LINHA DE FRENTE

Moradores de Betim viajam até o Rio Grande do Sul e atuam como voluntários; conheça essas histórias

Atuação é no resgate e no atendimento de animais; Estado sofre a pior enchente da história


Publicado em 17 de maio de 2024 | 08:00
 
 
Amigos estão percorrendo ruas na cidade de Canoas e resgatando animais

O Rio Grande do Sul enfrenta uma das piores enchentes da história, com 460 municípios atingidos e 151 mortos, de acordo com dados do último boletim divulgado pela Defesa Civil estadual nessa quinta-feira (16). Em meio ao caos, além de vidas humanas, animais também têm sido afetados.

Pensando neles, moradores de Betim pegaram estrada para atuar em duas frentes: no resgate e no atendimento. O grupo formado pelo empresário João Vitor Mendonça e outros nove integrantes, sendo cinco deles veterinários, tem percorrido ruas alagadas no município de Canoas e resgatado animais que ficaram ilhados nas casas. 

“A princípio, demos suporte no hospital de campanha de Canoas. Depois, fomos resgatar os animais no bairro de Matias Velho”, conta.

Inicialmente eles faziam a triagem dos animais que chegavam, secavam os que estavam molhados, identificavam doenças, urgências e encaminhavam para atendimento. Os que estavam bem de saúde, eram levados para galpões de alojamento provisório.

Quando o grupo começou a fazer os resgates nas áreas inundadas, novos desafios surgiram. "Tivemos muita dificuldade para acessar as casas. As embarcações ficavam batendo em veículos que estavam embaixo. Ontem (terça) o nível da água aumentou, o que facilitou a navegação. Porém, começamos a agarrar nos fios dos postes e em grades pontiagudas. Fora o risco iminente de assalto", conta.

Eles levaram medicamentos, rações, insumos, entre outros donativos arrecadados em Betim. O grupo retorna à cidade nesta sexta-feira (17).

O veterinário Rafael Paschoalin, que também faz parte da equipe, destaca um outro problema: a ajuda que o povo gaúcho irá precisar para se reerguer. 

"Estamos vendo muitos animais mortos e sabemos que muitas pessoas morreram pois não tiveram como sair de suas casas. Conversamos com uma moradora que nos relatou que a água chegou a casa dela em dez minutos. As pessoas perderam tudo.

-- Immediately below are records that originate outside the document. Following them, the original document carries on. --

(** * simgo: the process handoff protocol (process.go)

    A shallow embedding of [Process.Wait] and of the delegating methods
    of [Process], together with a small interleaving semantics of
    goroutines that communicate over unbuffered boolean channels.

    Goroutine bodies, handlers and [Wait] itself are terms of [prog], a
    tree of primitive actions with continuations.  The occurrences and
    the shutdown signal live in a shared [Store]; the goroutines live in
    a pool.  One scheduler step is either an internal action of one
    goroutine, a rendezvous of a sender and a receiver on the same
    channel, or a [select] that takes its shutdown case.

    The development covers process.go.  What [Wait] relies on from the
    rest of the package (the states of an occurrence, its two handler
    lists, how it is settled, the shutdown signal) is modelled from the
    specification and marked as such.  How a process is launched is not
    in process.go, and the pool of goroutines has nothing of it: there a
    goroutine that has ended takes no further step.  That a process gives
    control back when it finishes is said in the specification only; it
    is a step of its own, [LEnd], added on top of the pool, and used
    where processes that finish or abort must give control back. *)

From stdpp Require Import gmap list strings.

Set Default Proof Using "Type".

(** ** Identifiers *)

(** [*Event] pointers and [chan bool] values are compared by identity. *)
Definition evid := nat.
Definition chan := nat.
Definition tid := nat.

(** ** Programs *)

(** The four status methods of an awaitable. *)
Inductive query := QPending | QTriggered | QProcessed | QAborted.

(** A goroutine body.  [Return] is the normal end of a function body,
    [Goexit] is [runtime.Goexit()].  [Send c v k] is [c <- v] and
    [Recv c k] is [v := <-c], on an unbuffered channel.  [Select c k ks]
    is [select { case v := <-c: k v; case <-shutdown: ks }].  The [Ev]
    actions are the method calls on an [*Event]; [EvSettle] is what the
    driver does when it processes an occurrence, [RaiseShutdown] what it
    does to shut the simulation down; [Println] stands for any
    observable statement of user code. *)
Inductive prog : Type :=
| Return
| Goexit
| Send (c : chan) (v : bool) (k : prog)
| Recv (c : chan) (k : bool -> prog)
| Select (c : chan) (k : bool -> prog) (ks : prog)
| EvQuery (q : query) (e : evid) (k : bool -> prog)
| EvAddHandler (e : evid) (h : evid -> prog) (k : prog)
| EvAddAbortHandler (e : evid) (h : evid -> prog) (k : prog)
| EvAbort (e : evid) (k : prog)
| EvSettle (e : evid) (k : prog)
| RaiseShutdown (k : prog)
| Println (s : string) (k : prog).

(** [type Handler func(ev *Event)] *)
Definition Handler := evid -> prog.

(** [seq p q] runs [q] when [p] returns normally; a [Goexit] inside [p]
    discards [q]. *)
Fixpoint seq (p q : prog) : prog :=
  match p with
  | Return => q
  | Goexit => Goexit
  | Send c v k => Send c v (seq k q)
  | Recv c k => Recv c (fun b => seq (k b) q)
  | Select c k ks => Select c (fun b => seq (k b) q) (seq ks q)
  | EvQuery qy e k => EvQuery qy e (fun b => seq (k b) q)
  | EvAddHandler e h k => EvAddHandler e h (seq k q)
  | EvAddAbortHandler e h k => EvAddAbortHandler e h (seq k q)
  | EvAbort e k => EvAbort e (seq k q)
  | EvSettle e k => EvSettle e (seq k q)
  | RaiseShutdown k => RaiseShutdown (seq k q)
  | Println s k => Println s (seq k q)
  end.

Declare Scope prog_scope.
Delimit Scope prog_scope with prog.
Bind Scope prog_scope with prog.

Notation "x ← y ; z" := (y (fun x => z))
  (at level 20, y at level 100, z at level 200, only parsing) : prog_scope.
Notation "x ;; z" := (x z)
  (at level 100, z at level 200, only parsing, right associativity) : prog_scope.

(** ** Occurrences *)

Inductive EvState := pending | processed | aborted.

Global Instance EvState_eq_dec : EqDecision EvState.
Proof. solve_decision. Defined.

Hoje tem muita gente ajudando, mas daqui a um ou dois meses, essas pessoas vão ficar desamparadas. O Estado precisa de um conforto não só agora, mas irá precisar ao longo do tempo também", salienta.

Atendimento

A veterinária de Betim Thaynara Mayngler ficou por seis dias atuando como voluntária em abrigos de animais resgatados na cidade de São Leopoldo. Ela foi com o também veterinário Bruno Bertassoli e com os estudantes de medicina veterinária Poliana D’arcenção e Pedro Henrique Linhares, da capital. 

"Acompanhávamos as notícias sobre a tragédia no Rio Grande do Sul e, embora estivéssemos longe, a vontade de ajudar foi maior que tudo. Inicialmente montamos um ponto de coleta para doações na clínica, e para minha surpresa, em menos de quatro dias todos os cômodos estavam tomados pelos donativos. Meu amigo veterinário Bruno me ligou perguntando sobre o ponto de coleta e no, meio da nossa conversa ele me pergunta: “Thay, você anima ir pro Rio Grande do Sul ajudar?”. Sem pensar, logo respondi que sim!", lembra.

Thaynara (à direita), ao lado do veterinários Bruno Bertassoli e dos estudantes de medicina veterinária Pedro Henrique Linhares e Poliana D’arcenção; eles têm feito atendimento médico no município de São Leopoldo. Foto: Arquivo pessoal

 

Por lá, muito trabalho. “Estávamos fazendo atendimento clínico e cirurgia, triagem de animais, recebendo alguns de urgência e emergência, e tentando estabilizá-los. Infelizmente alguns a gente não conseguiu fazer o que a queria por falta mesmo de recurso, mas cerca de 95% dos animais que atendemos, estavam ficando bem", diz Bertassoli.

Após quase uma semana, o grupo acabou voltando para Minas na última terça (14), um dia antes do previsto. "Havia uma nova previsão de chuva, as águas estavam subindo rapidamente e ficaríamos ilhados. Sei que fomos uma gota no oceano, mas faríamos tudo de novo”, relata Thaynara.